Cooperative efforts in Denver County are targeting this problem, with collaboration involving the Denver sheriff's department, the mayor's office, both the major inpatient and outpatient mental health providers for the county, the police department, the Denver County courts, the city attorney, county probation office, the public defender's office, and others. These group efforts have helped to establish various programs to address the complex problems facing both the criminal justice system and the mental health system. A special pod has been established within the county jail to house and treat the mentally ill, the diversion program has been modified and made more efficient, a court‐to‐community program has been established to remove from the county jails those nonviolent mentally ill defendants awaiting adjudication, and case management and other services have been developed to work closely on disposition planning with newly developed ACT teams in the community.
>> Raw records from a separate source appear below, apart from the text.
(** Successive allocations of one month, from a store without
    identifiers of that month: allocation number [999 * a + b + 1]
    returns the identifier with the counters [a + 1] and [b + 1]; the
    identifiers grow strictly; after [999 * 999] of them every
    allocation raises the limit error. *)
Theorem successive_allocations :
  (forall a b, a < 999 -> b < 999 ->
     generate_serial_number true year month
       (store_after year month store (999 * a + b))
     = Ok (serial_of year_letter month_letter (a + 1) (b + 1),
           (store_after year month store (999 * a + b)
              ++ [serial_of year_letter month_letter (a + 1) (b + 1)])%list))
  /\ (forall a b a' b', a < 999 -> b < 999 -> a' < 999 -> b' < 999 ->
       999 * a + b < 999 * a' + b' ->
       String.ltb (serial_of year_letter month_letter (a + 1) (b + 1))
                  (serial_of year_letter month_letter (a' + 1) (b' + 1))
       = true)
  /\ (forall n, 999 * 999 <= n ->
       generate_serial_number true year month
         (store_after year month store n) = Raise SerialLimitReached).
Proof.
  split_and!.
  - intros a b Ha Hb.
    destruct b as [|b].
    + destruct a as [|a].
      * replace (999 * 0 + 0) with 0 by lia. cbn [store_after].
        by destruct (generate_first store Hempty) as [-> _].
      * assert (Hprev : bucket_state year_letter month_letter
                  (store_after year month store (999 * S a + 0))
                  (a + 1) (998 + 1)).
        { replace (999 * S a + 0) with (S (999 * a + 998)) by lia.
          apply store_after_state; lia. }
        rewrite (generate_next _ _ _ Hprev).
        destruct (Nat.ltb_spec (998 + 1) 999); [lia|].
        destruct (Nat.ltb_spec 999 (a + 1 + 1)); [lia|].
        by replace (S a + 1) with (a + 1 + 1) by lia.
    + assert (Hprev : bucket_state year_letter month_letter
                (store_after year month store (999 * a + S b))
                (a + 1) (b + 1)).
      { replace (999 * a + S b) with (S (999 * a + b)) by lia.
        apply store_after_state; lia. }
      rewrite (generate_next _ _ _ Hprev).
      destruct (Nat.ltb_spec (b + 1) 999); [|lia].
      by replace (S b + 1) with (b + 1 + 1) by lia.
  - intros a b a' b' Ha Hb Ha' Hb' Hlt.
    apply serial_of_lt; lia.
  - intros n Hn.
    replace n with (999 * 999 + (n - 999 * 999)) by lia.
    by rewrite (generate_next _ _ _ (store_after_full _)).
Qed.

End Successive.

End Bucket.

Lemma compile_prefix_valid_year y month_letter :
  (2025 <= y <= 2040)%Z ->
  compile_prefix (chr (ord "K" + (y - 2025))) month_letter
  = Some [PLit (chr (ord "K" + (y - 2025))); PLit month_letter].
Proof.
  intros Hy. destruct (year_cases y) as (n & Hn & ->); [lia|].
  do 16 (destruct n as [|n]; [reflexivity|]). lia.
Qed.

(** X1.  The allocations of a month of the years 2025 to 2040, from a
    store without identifiers of that month: allocation number
    [999 * a + b + 1] returns the identifier with the counters [a + 1] and
    [b + 1] and stores it; the identifiers grow strictly; after [999 * 999]
    of them every allocation raises the limit error. *)
Corollary successive_allocations_valid_years y m store :
  (2025 <= y <= 2040)%Z -> (1 <= m <= 12)%Z ->
  (forall x, In x store ->
     startswith (String (chr (ord "K" + (y - 2025)))
                   (String (chr (ord "A" + m - 1)) "")) x = false) ->
  let year_letter := chr (ord "K" + (y - 2025)) in
  let month_letter := chr (ord "A" + m - 1) in
  (forall a b, a < 999 -> b < 999 ->
     generate_serial_number true y m (store_after y m store (999 * a + b))
     = Ok (serial_of year_letter month_letter (a + 1) (b + 1),
           (store_after y m store (999 * a + b)
              ++ [serial_of year_letter month_letter (a + 1) (b + 1)])%list))
  /\ (forall a b a' b', a < 999 -> b < 999 -> a' < 999 -> b' < 999 ->
       999 * a + b < 999 * a' + b' ->
       String.ltb (serial_of year_letter month_letter (a + 1) (b + 1))
                  (serial_of year_letter month_letter (a' + 1) (b' + 1))
       = true)
  /\ (forall n, 999 * 999 <= n ->
       generate_serial_number true y m (store_after y m store n)
       = Raise SerialLimitReached).
Proof.
  intros Hy Hm Hempty year_letter month_letter.
  apply (successive_allocations y m year_letter month_letter).
  - apply get_year_letter_in_range. lia.
  - unfold get_month_letter.
    destruct ((m <? 1) || (m >? 12))%Z eqn:Hb; [lia|done].
  - by apply compile_prefix_valid_year.
  - exact Hempty.
Qed.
Prompt resolution of the current ITP crisis, as well as the larger mental health calamity that it represents, will necessitate close collaboration among jail, prison, court, and mental health officials. Achieving solutions will necessitate recognizing that the ITP crisis is the result of deficits across all these domains and that the responsibility for rectifying the problem is a shared one. Only by invoking the strengths of the parallel systems and mutually supporting and respecting the others' efforts will each agency be able to achieve meaningful progress toward sustained benefits in this unfortunate population and to move toward the integrated system that the situation desperately calls for. Absent such efforts, the ITP crisis, with the tragedies it engenders, will persist, and the larger problems of inadequate mental health resources will continue to manifest in new and increasingly costly ways.
Conclusion
The legal, personal, medical, and ethics‐related ramifications of the ITP crisis have become unacceptable, and mounting attention and outraged responses in our court rooms and in the media to the needless and potentially dangerous exacerbations of mental illness precipitated by the current situation demand action. Meaningful efforts to remedy the situation will require stepping back from the immediate problem, viewing our overall mental health system, and recognizing the deficiencies that exist throughout. Work is needed at multiple levels. Creating and/or expanding mental health services in jails and prisons is essential, and discharge planning must be a feature if mental health benefits are to be maintained. Our judiciary must continue developing mental health courts, to wield their legal powers to promote coordinated care and avoid pitting against one another in escalating battles the very agencies that must cooperate. Communities simply need more service availability, particularly ACT teams, and legislatures must proactively fund such programs, given the benefits to society in cost and safety. And the various systems involved in delivering these different aspects of service must integrate, recognizing their mutual goals and obligations, taking advantage of one other's respective strengths and abilities to maximize patient care, and avoiding oppositional showdowns that patients and society can ill afford.